[Listed entries Boundary: Start]

(** The round of key 1 commits the two updates, then the versions 9 and 4
    of the main: one record of four rows whose last row is the only one at
    or below minVersion 5. *)
Example round_example :
  let st := create ∅ 1000000 chained_memory in
  match cleanRound ctx_example 5 (walk 16) 2 page_example (mkLoop 0 0 0) [] st with
  | Some (out, L', _, st') =>
      out = Enqueued ∧ idx L' = 3%nat ∧
      roundRows st st' = [mkEntry 1 12; mkEntry 1 11; mkEntry 1 9; mkEntry 1 4]
  | None => False
  end.
Proof. vm_compute. repeat split. Qed.

Lemma clean_publishes_whole_records_witness :
  let st := create ∅ 1000000 chained_memory in
  ∃ env' st',
    clean ctx_example 5 (walk 16) 8 2 page_example [] st = Some (true, env', st') ∧
    ∃ R',
      cleanLoopRecords ctx_example 5 (walk 16) 8 2 page_example (mkLoop 0 0 0) [] st
        (mkRecords [] []) = Some (env', st', R') ∧
      entries <$> mPageList st' = [] ++ (pageRows <$> published R') ∧
      committed st' = pageRows (current R') ∧
      Forall (Forall (floor_ok 5)) (published R') ∧ Forall (floor_ok 5) (current R') ∧
      mFillIdx st' = mFillEndIdx st' ∧ mUpdateIdx st' = mUpdateEndIdx st'.
Proof.
  intros st.
  destruct (clean ctx_example 5 (walk 16) 8 2 page_example [] st)
    as [[[b env'] st']|] eqn:E; [|vm_compute in E; discriminate E].
  assert (b = true) as ->.
  { pose proof E as E'. vm_compute in E'. by injection E' as <- _ _. }
  exists env', st'. split; [reflexivity|].
  apply (clean_publishes_whole_records ctx_example 5 (walk 16) 16 (walk_length 16)
           [] (mkRecords [] []) 8 2 page_example [] st env' st').
  - apply round_inv_example.
  - exact E.
Defined.

(** With room for 150 bytes the record of key 2 does not fit behind the
    four rows of key 1: the page with the record of key 1 is published and
    the record of key 2, without its tombstone, is on the fill page. *)
Example clean_records_example :
  let st := create ∅ 1000000 chained_memory in
  match cleanLoopRecords (mkContext 24 8 150 32) 5 (walk 16) 8 2 page_example
          (mkLoop 0 0 0) [] st (mkRecords [] []) with
  | Some (_, st', R') =>
      R' = mkRecords [[[mkEntry 1 12; mkEntry 1 11; mkEntry 1 9; mkEntry 1 4]]]
                     [[mkEntry 2 8]] ∧
      entries <$> mPageList st'
      = [[mkEntry 1 12; mkEntry 1 11; mkEntry 1 9; mkEntry 1 4]] ∧
      committed st' = [mkEntry 2 8]
  | None => False
  end.
Proof. vm_compute. repeat split. Qed.

Lemma needsCleaning_true_has_reason_witness :
  (∃ j, (j < count page_without_first)%nat ∧
        load quiet_memory (newestSlot page_without_first j) ≠ 0) ∨
  (∃ j, (0 < j < count page_without_first)%nat ∧
        key (entryAt page_without_first j) = key (entryAt page_without_first (j - 1)) ∧
        version (entryAt page_without_first j) < 5).
Proof.
  apply (needsCleaning_true_has_reason 5 quiet_memory page_without_first).
  reflexivity.
Defined.

Lemma cover_example sh : cover (mkLoop 0 0 0) (create ∅ 1000000 sh).
Proof. split; simpl; try done; lia. Qed.

Lemma published_pages_have_one_size_per_row_witness :
  let st := create ∅ 1000000 chained_memory in
  ∃ b env' st',
    clean (mkContext 24 8 150 32) 5 (walk 16) 8 2 page_example [] st
    = Some (b, env', st') ∧
    cover (mkLoop 0 0 0) st' ∧
    ∀ env'' pages st'',
      done 2 env' st' = Some (env'', pages, st'') → Forall sized pages.
Proof.
  intros st.
  destruct (clean (mkContext 24 8 150 32) 5 (walk 16) 8 2 page_example [] st)
    as [[[b env'] st']|] eqn:E; [|vm_compute in E; discriminate E].
  exists b, env', st'. split; [reflexivity|].
  apply (published_pages_have_one_size_per_row (mkContext 24 8 150 32) 5 (walk 16) 16
           (walk_length 16) [] (mkRecords [] []) 8 2 2 page_example [] st b env' st').
  - apply round_inv_example.
  - apply cover_example.
  - reflexivity.
  - exact E.
Defined.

[Listed entries Boundary: End]

**Problem to solve**. Look through the data above and return exactly the lines from the one that contains "apply (clean_publishes_whole_records ctx_example" to the one that contains "(** With room", inclusive, with nothing else.

**Response**.
  apply (clean_publishes_whole_records ctx_example 5 (walk 16) 16 (walk_length 16)
           [] (mkRecords [] []) 8 2 page_example [] st env' st').
  - apply round_inv_example.
  - exact E.
Defined.

(** With room for 150 bytes the record of key 2 does not fit behind the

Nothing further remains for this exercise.